Spam-Polizei greift ein: E-Mails von GMX wandern in den Müll

Der Anti-Spam-Dienst SpamCop hat den deutschen E-Mail-Versender GMX auf seine schwarze Liste gesetzt. Damit wandern Mails von GMX-Kunden auf allen Computer, die mit SpamCop gegen E-Mail-Müll vorgehen, im virtuellen Papierkorb.

GMX-Mails unerwünscht: Der Münchener Internet-Dienstleister ist auf der schwarzen Liste der Spam-Schützer gelandet

GMX-Mails unerwünscht: Der Münchener Internet-Dienstleister ist auf der schwarzen Liste der Spam-Schützer gelandet

München - Seit Mitte August ist der GMX-Mailserver bei SpamCop als Quelle unerwünschter Werbe-E-Mails gelistet. Laut GMX hatten sich Computernutzer bei SpamCop darüber beschwert, dass sie Werbe-Müll von GMX-Nutzern bekämen.

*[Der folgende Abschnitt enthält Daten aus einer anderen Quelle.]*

(** Modelled from the spec: [OutputLength], missing from src/; the same
    output-length rule, reading the target rate of sample [sample_idx]. *)
Definition OutputLength (o : AudioDecoderCpu) (in_length : Z) (in_rate : Q)
    (sample_idx : nat) : Z :=
  if use_resampling_ o
     && resampling_requested (target_sample_rates_ o !!! sample_idx)
  then resampled_length in_length in_rate (target_sample_rates_ o !!! sample_idx)
  else in_length.

(** ** DecodeSample: transform requirements and scratch sizes *)

(** The arguments [DecodeSample] hands to [DecodeAudio]. *)
Record DecodeAudioArgs := mkArgs {
  da_output_type : DALIDataType;
  da_decoder_type : DALIDataType;
  da_decoder : option GenericAudioDecoder;
  da_meta : AudioMetadata;
  da_decode_scratch_sz : Z;
  da_resample_scratch_sz : Z;
  da_target_sr : Q;
  da_downmix : bool;
  da_path : string
}.

Section DecodeSampleLocals.
Variables (OutputType DecoderOutputType : DALIDataType).
Variable o : AudioDecoderCpu.
Variable sample_idx : nat.

Definition meta_of : AudioMetadata := sample_meta_ o !!! sample_idx.

Definition target_sr : Q :=
  if use_resampling_ o then target_sample_rates_ o !!! sample_idx
  else sample_rate meta_of.

Definition should_resample : bool :=
  negb (Qeq_bool target_sr (sample_rate meta_of)).

Definition should_downmix : bool :=
  (1 <? channels meta_of) && downmix_ o.

(** [!std::is_same<OutputType, DecoderOutputType>::value] *)
Definition should_convert : bool :=
  negb (DALIDataType_eqb OutputType DecoderOutputType).

Definition decode_scratch_sz : Z :=
  if should_resample || should_downmix || should_convert
  then mul_int64 (length_ meta_of) (channels meta_of)
  else 0.

Definition out_channels : Z :=
  if should_downmix then 1 else channels meta_of.

Definition resample_scratch_sz : Z :=
  if should_resample then mul_int64 (length_ meta_of) out_channels else 0.

Definition DecodeSample_args : DecodeAudioArgs :=
  mkArgs OutputType DecoderOutputType
         (default None (decoders_ o !! sample_idx))
         meta_of decode_scratch_sz resample_scratch_sz
         target_sr (downmix_ o)
         (files_names_ o !!! sample_idx).
End DecodeSampleLocals.

(** ** DecodeAudio, from the spec

    [DecodeAudio] (audio_decoder_impl.h) is called by [DecodeSample] and
    defined outside the file.  The theorems on [DecodeBatch] hold for any
    function in its place; what is said of the path of the decoded data is
    said of the pipeline of the spec, [DecodeAudio_stages]. *)

(** Modelled from the spec: the destination [DecodeAudio] (missing from
    src/) gives the decoded frames, the sample's output region or the
    worker's decode scratch buffer with the number of elements it was sized
    to. *)
Inductive DecodeTarget :=
| IntoOutputRegion
| IntoDecodeScratch (elements : Z).

(** Modelled from the spec: the first requirement [DecodeAudio] determines,
    [needs_resample = target_rate != native_rate]. *)
Definition needs_resample (a : DecodeAudioArgs) : bool :=
  negb (Qeq_bool (da_target_sr a) (sample_rate (da_meta a))).

(** Modelled from the spec: the second requirement,
    [needs_downmix = channels > 1 AND downmix requested]. *)
Definition needs_downmix (a : DecodeAudioArgs) : bool :=
  (1 <? channels (da_meta a)) && da_downmix a.

(** Modelled from the spec: the third requirement, [needs_convert = native
    decode representation != requested output representation]. *)
Definition needs_convert (a : DecodeAudioArgs) : bool :=
  negb (DALIDataType_eqb (da_decoder_type a) (da_output_type a)).

(** Modelled from the spec: step 2 of Execute in [DecodeAudio].  If none of
    the three requirements holds the sample is decoded directly into its
    output region, otherwise into the decode scratch buffer [DecodeAudio]
    was handed. *)
Definition decode_target (a : DecodeAudioArgs) : DecodeTarget :=
  if needs_resample a || needs_downmix a || needs_convert a
  then IntoDecodeScratch (da_decode_scratch_sz a)
  else IntoOutputRegion.

Section DecodeAudioStages.

(** The stages of the pipeline (spec, 4.2 to 4.4) are parameters:
    [Decode(bytes, metadata, outputBuffer)] of the sample decoder, which
    writes the PCM frames of an opened decoder to the destination it is
    given; [Mix(buffer, frames, channels)] of the downmixer;
    [Resample(buffer, frames, channels, native_rate, target_rate)] of the
    resampler; and the conversion from the decode representation to the
    output representation. *)
Variable Decode :
  option GenericAudioDecoder -> AudioMetadata -> DecodeTarget -> outcome (list Q).
Variable Mix : list Q -> Z -> Z -> list Q.
Variable Resample : list Q -> Z -> Z -> Q -> Q -> outcome (list Q).
Variable Convert : DALIDataType -> DALIDataType -> list Q -> list Q.

(** Modelled from the spec: steps 3 to 5 of Execute in [DecodeAudio], on
    the frames in the decode scratch.  They are mixed down to one channel if
    [needs_downmix], resampled if [needs_resample], and the final
    intermediate buffer is converted to the output representation and
    written to the sample's output region. *)
Definition post_process (a : DecodeAudioArgs) (frames : list Q)
  : outcome (list Q) :=
  let meta := da_meta a in
  let mixed :=
    if needs_downmix a then Mix frames (length_ meta) (channels meta)
    else frames in
  let output_channels := if needs_downmix a then 1 else channels meta in
  match (if needs_resample a
         then Resample mixed (length_ meta) output_channels
                       (sample_rate meta) (da_target_sr a)
         else Returned mixed) with
  | Returned buffer =>
      Returned (Convert (da_decoder_type a) (da_output_type a) buffer)
  | Thrown e => Thrown e
  end.

(** Modelled from the spec: [DecodeAudio] (audio_decoder_impl.h, missing
    from src/), steps 1 to 5 of Execute.  The result is the content of the
    sample's output region. *)
Definition DecodeAudio_stages (a : DecodeAudioArgs) : outcome (list Q) :=
  match Decode (da_decoder a) (da_meta a) (decode_target a) with
  | Returned frames =>
      if needs_resample a || needs_downmix a || needs_convert a
      then post_process a frames
      else Returned frames
  | Thrown e => Thrown e
  end.

End DecodeAudioStages.

(** ** The operator *)

Section Operator.

(** The collaborators defined outside the file: [AudioDecoderBase::Open] of a
    [GenericAudioDecoder<T>] on a span of bytes, [DecodeAudio], the text
    [make_string] prints for a type identifier, and the allocator of the
    scratch vectors: whether it delivers a block of that many bytes. *)
Variable Open : DALIDataType -> list byte -> outcome AudioMetadata.
Variable allocates : Z -> bool.
Variable DecodeAudio : DecodeAudioArgs -> outcome (list Q).
Variable type_to_string : DALIDataType -> string.

Definition lift_outcome {A} (r : outcome A) : M A :=
  match r with
  | Returned a => ret a
  | Thrown e => throw e
  end.

(** [decoders_[i]->Open({raw_mutable_data(), num_elements()})].  A null
    decoder cannot occur here: the [TYPE_SWITCH] before has either filled
    every slot or thrown. *)
Definition open_decoder (i : nat) (span : list byte) : M AudioMetadata :=
  o <- gets self ;;
  match default None (decoders_ o !! i) with
  | Some d =>
      modify (log_event (EvOpen i)) ;;
      modify (with_self
        (set_decoders (<[i := Some (mkDecoder (dec_type d) span)]> (decoders_ o)))) ;;
      lift_outcome (Open (dec_type d) span)
  | None => throw (mkExn "null decoder")
  end.

(** The body of the loop that opens the samples (lines 79 to 89); the two
    shapes are the locals [shape_data] and [shape_rate].  [out_length] is
    computed and not used, as in the source. *)
Definition setup_sample (input : TensorList) (i : nat)
    (shapes : TensorListShape * TensorListShape)
  : M (TensorListShape * TensorListShape) :=
  let '(shape_data, shape_rate) := shapes in
  let sample := tl_samples input !!! i in
  meta <- open_decoder i
            (take (Z.to_nat (num_elements (in_shape sample))) (raw_data sample)) ;;
  modify (with_self (fun o =>
    set_sample_meta (<[i := meta]> (sample_meta_ o)) o)) ;;
  o <- gets self ;;
  let out_length := OutputLength o (length_ meta) (sample_rate meta) i in
  let data_sample_shape :=
    DecodedAudioShape meta
      (if use_resampling_ o then target_sample_rates_ o !!! i else (-1)%Q)
      (downmix_ o) in
  let shape_data := set_tensor_shape i data_sample_shape shape_data in
  let shape_rate := set_tensor_shape i [1] shape_rate in
  modify (with_self (fun o =>
    set_files_names (<[i := source_info sample]> (files_names_ o)) o)) ;;
  ret (shape_data, shape_rate).

(** The body of the [TYPE_SWITCH] on [decode_type_] (lines 66 to 69). *)
Definition create_decoders (decode_type : DALIDataType) (batch_size : nat)
  : M unit :=
  if type_switch_supported decode_type
  then for_range batch_size (fun i =>
         modify (with_self (fun o =>
           set_decoders (<[i := Some (mkDecoder decode_type [])]> (decoders_ o)) o)))
  else DALI_FAIL ("Unsupported output type: " +:+ type_to_string decode_type).

(** The two [DALI_ENFORCE]s on the input (lines 57 to 60). *)
Definition validate_input (input : TensorList) : M unit :=
  for_range (length (tl_samples input)) (fun i =>
    DALI_ENFORCE (length (in_shape (tl_samples input !!! i)) =? 1)%nat
                 "Raw input must be 1D encoded byte data") ;;
  DALI_ENFORCE (DALIDataType_eqb (tl_type input) DALI_UINT8)
               "Raw files must be stored as uint8 data.".

Definition SetupImpl (ws : Workspace) : M (list OutputDesc) :=
  (* GetPerSampleArgument<float>(target_sample_rates_, "sample_rate", ws) *)
  modify (with_self (set_target_sample_rates (ws_sample_rate ws))) ;;
  let input := ws_input ws in
  let batch_size := length (tl_samples input) in
  validate_input input ;;
  modify (with_self (fun o => set_decoders (resize batch_size None (decoders_ o)) o)) ;;
  modify (with_self (fun o =>
    set_sample_meta (resize batch_size default_meta (sample_meta_ o)) o)) ;;
  modify (with_self (fun o =>
    set_files_names (resize batch_size EmptyString (files_names_ o)) o)) ;;
  modify (with_self (fun o =>
    set_decode_type
      (if use_resampling_ o && negb (downmix_ o) then DALI_FLOAT
       else output_type_ o) o)) ;;
  decode_type <- gets (fun w => decode_type_ (self w)) ;;
  create_decoders decode_type batch_size ;;
  downmix <- gets (fun w => downmix_ (self w)) ;;
  let shape_rate := new_TensorListShape batch_size 1 in
  let shape_data := new_TensorListShape batch_size (if downmix then 1 else 2) in
  shapes <- for_each_acc (seq 0 batch_size) (shape_data, shape_rate)
              (setup_sample input) ;;
  o <- gets self ;;
  ret [ mkDesc (fst shapes) (output_type_ o); mkDesc (snd shapes) DALI_FLOAT ].

(** [std::vector<T>::resize(count)] on a scratch vector: it throws
    [std::length_error] when [count] exceeds [max_size()] and
    [std::bad_alloc] when the allocator does not deliver the storage; a
    resize to no element asks for none.  The model keeps the sizes of the
    scratch vectors, not their capacities, and the allocator answers by the
    size of the request alone. *)
Definition resize_outcome (elem_size count : Z) : outcome unit :=
  if vector_max_size elem_size <? count then Thrown (ExStd "std::length_error")
  else if (count =? 0) || allocates (count * elem_size) then Returned tt
  else Thrown (ExStd "std::bad_alloc").

(** The decode scratch of a worker is a vector of bytes, resized to a number
    of bytes (line 117); its resample scratch is a vector of [float], resized
    to a number of elements (line 120). *)
Definition DecodeSample (OutputType DecoderOutputType : DALIDataType)
    (thread_idx sample_idx : nat) : M unit :=
  o <- gets self ;;
  let a := DecodeSample_args OutputType DecoderOutputType o sample_idx in
  lift_outcome
    (resize_outcome (sizeof DALI_UINT8)
       (to_size_t (da_decode_scratch_sz a * sizeof DecoderOutputType))) ;;
  modify (with_self (fun o =>
    set_scratch_decoder
      (<[thread_idx :=
           to_size_t (da_decode_scratch_sz a * sizeof DecoderOutputType)]>
         (scratch_decoder_ o)) o)) ;;
  lift_outcome
    (resize_outcome (sizeof DALI_FLOAT)
       (to_size_t (da_resample_scratch_sz a))) ;;
  modify (with_self (fun o =>
    set_scratch_resampler
      (<[thread_idx := to_size_t (da_resample_scratch_sz a)]>
         (scratch_resampler_ o)) o)) ;;
  modify (log_event (EvDecodeAudio sample_idx thread_idx)) ;;
  pcm <- lift_outcome (DecodeAudio a) ;;
  modify (with_decoded (<[sample_idx := pcm]>)).
Lemma substring_split (s : string) :
  forall k, (k <= String.length s)%nat ->
            s = substring 0 k s ++ substring k (String.length s - k) s.
Proof.
  induction s as [|c s IH]; intros k Hk.
  - destruct k; reflexivity.
  - destruct k as [|k].
    + cbn [substring String.length Nat.sub append]. rewrite substring_whole. reflexivity.
    + cbn [substring String.length Nat.sub append]. cbn in Hk.
      rewrite <- IH by lia. reflexivity.
Qed.

Lemma append_length (a b : string) :
  String.length (a ++ b) = (String.length a + String.length b)%nat.
Proof. induction a as [|c a IH]; cbn; [reflexivity | rewrite IH; reflexivity]. Qed.

(** [endswith] is the suffix relation. *)
Lemma endswith_iff (s suffix : string) :
  endswith s suffix = true <-> exists p, s = p ++ suffix.
Proof.
  unfold endswith. split.
  - intros H. apply andb_prop in H. destruct H as [Hlen Heq].
    apply Nat.leb_le in Hlen. apply String.eqb_eq in Heq.
    exists (substring 0 (String.length s - String.length suffix) s).
    pose proof (substring_split s (String.length s - String.length suffix)
                  ltac:(lia)) as Hsplit.
    replace (String.length s - (String.length s - String.length suffix))%nat
      with (String.length suffix) in Hsplit by lia.
    rewrite Heq in Hsplit. exact Hsplit.
  - intros [p ->]. rewrite append_length.
    replace (String.length p + String.length suffix - String.length suffix)%nat
      with (String.length p) by lia.
    rewrite substring_after, substring_whole, String.eqb_refl.
    replace (Nat.leb _ _) with true by (symmetry; apply Nat.leb_le; lia).
    reflexivity.
Qed.

Lemma lower_append (a b : string) : lower (a ++ b) = lower a ++ lower b.
Proof. induction a as [|c a IH]; cbn; [reflexivity | rewrite IH; reflexivity]. Qed.

(** The name test is a suffix test on the lowered name: any prefix may come
    before one of the six words, and the ending may be in any letter case. *)
Lemma datelike_is_suffix_test (name : string) :
  (datelike name = true
   <-> exists p suffix, In suffix DATE_SUFFIXES /\ lower name = p ++ suffix) /\
  (forall p ending,
      name = p ++ ending -> In (lower ending) DATE_SUFFIXES -> datelike name = true).
Proof.
  assert (Hiff : datelike name = true
                 <-> exists p suffix, In suffix DATE_SUFFIXES /\ lower name = p ++ suffix).
  { unfold datelike, endswith_any. rewrite existsb_exists. split.
    - intros (suffix & Hin & Hend). apply endswith_iff in Hend.
      destruct Hend as [p Hp]. exists p, suffix. split; assumption.
    - intros (p & suffix & Hin & Hp). exists suffix. split; [exact Hin|].
      apply endswith_iff. exists p. exact Hp. }
  split; [exact Hiff|].
  intros p ending -> Hin. apply Hiff.
  exists (lower p), (lower ending). split; [exact Hin | apply lower_append].
Qed.


(** ** Empty tables and missing tables *)

Lemma slice_to_nil {A} (n : Z) : slice_to n (@nil A) = [].
Proof.
  unfold slice_to. destruct (0 <=? n); cbn [List.length Nat.sub];
    apply firstn_nil.
Qed.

Die Spam-Schützer hatten GMX von den Beschwerden berichtet, sagte GMX-Sprecherin Nicole Braun. Auf eine Stellungnahme habe SpamCop aber nicht gewartet. Der Münchener Internet-Dienstleister sei sofort auf die Sperrliste gesetzt worden.

Braun hat den Verdacht, "dass Accounts speziell zu dem Zweck, GMX bei SpamCop zu melden, angelegt worden sein könnten". Verdächtige E-Mail-Konten habe GMX mittlerweile gesperrt.

Die Sperrung von GMX-Adressen ist für solche Firmen fatal, die mit SpamCop ihren E-Mail-Eingangskorb sauber halten wollen. E-Mail-Nachrichten von GMX-Kunden, werden bei ihnen nicht mehr im Eingangskorb angezeigt.

GMX versucht seit gestern, die Entscheidung von SpamCop rückgängig zu machen. Dies hat allerdings noch keinen Erfolg gehabt. Laut Braun, habe sich SpamCop auf eine E-Mail-Anfrage bisher nicht gemeldet.

GMX ist nach eigenen Angaben mit 16 Millionen E-Mail-Konten Marktführer in Deutschland. Durch die Mitgliedschaft in der Anti-Spam-Task-Force des eco Verbands engagiert sich das Unternehmen gegen die Flut von Werbemails. Die Zeitschrift "Stiftung Warentest" bewertet das GMX Angebot "Freemail" in seiner aktuellen Ausgabe mit der Note 2,3.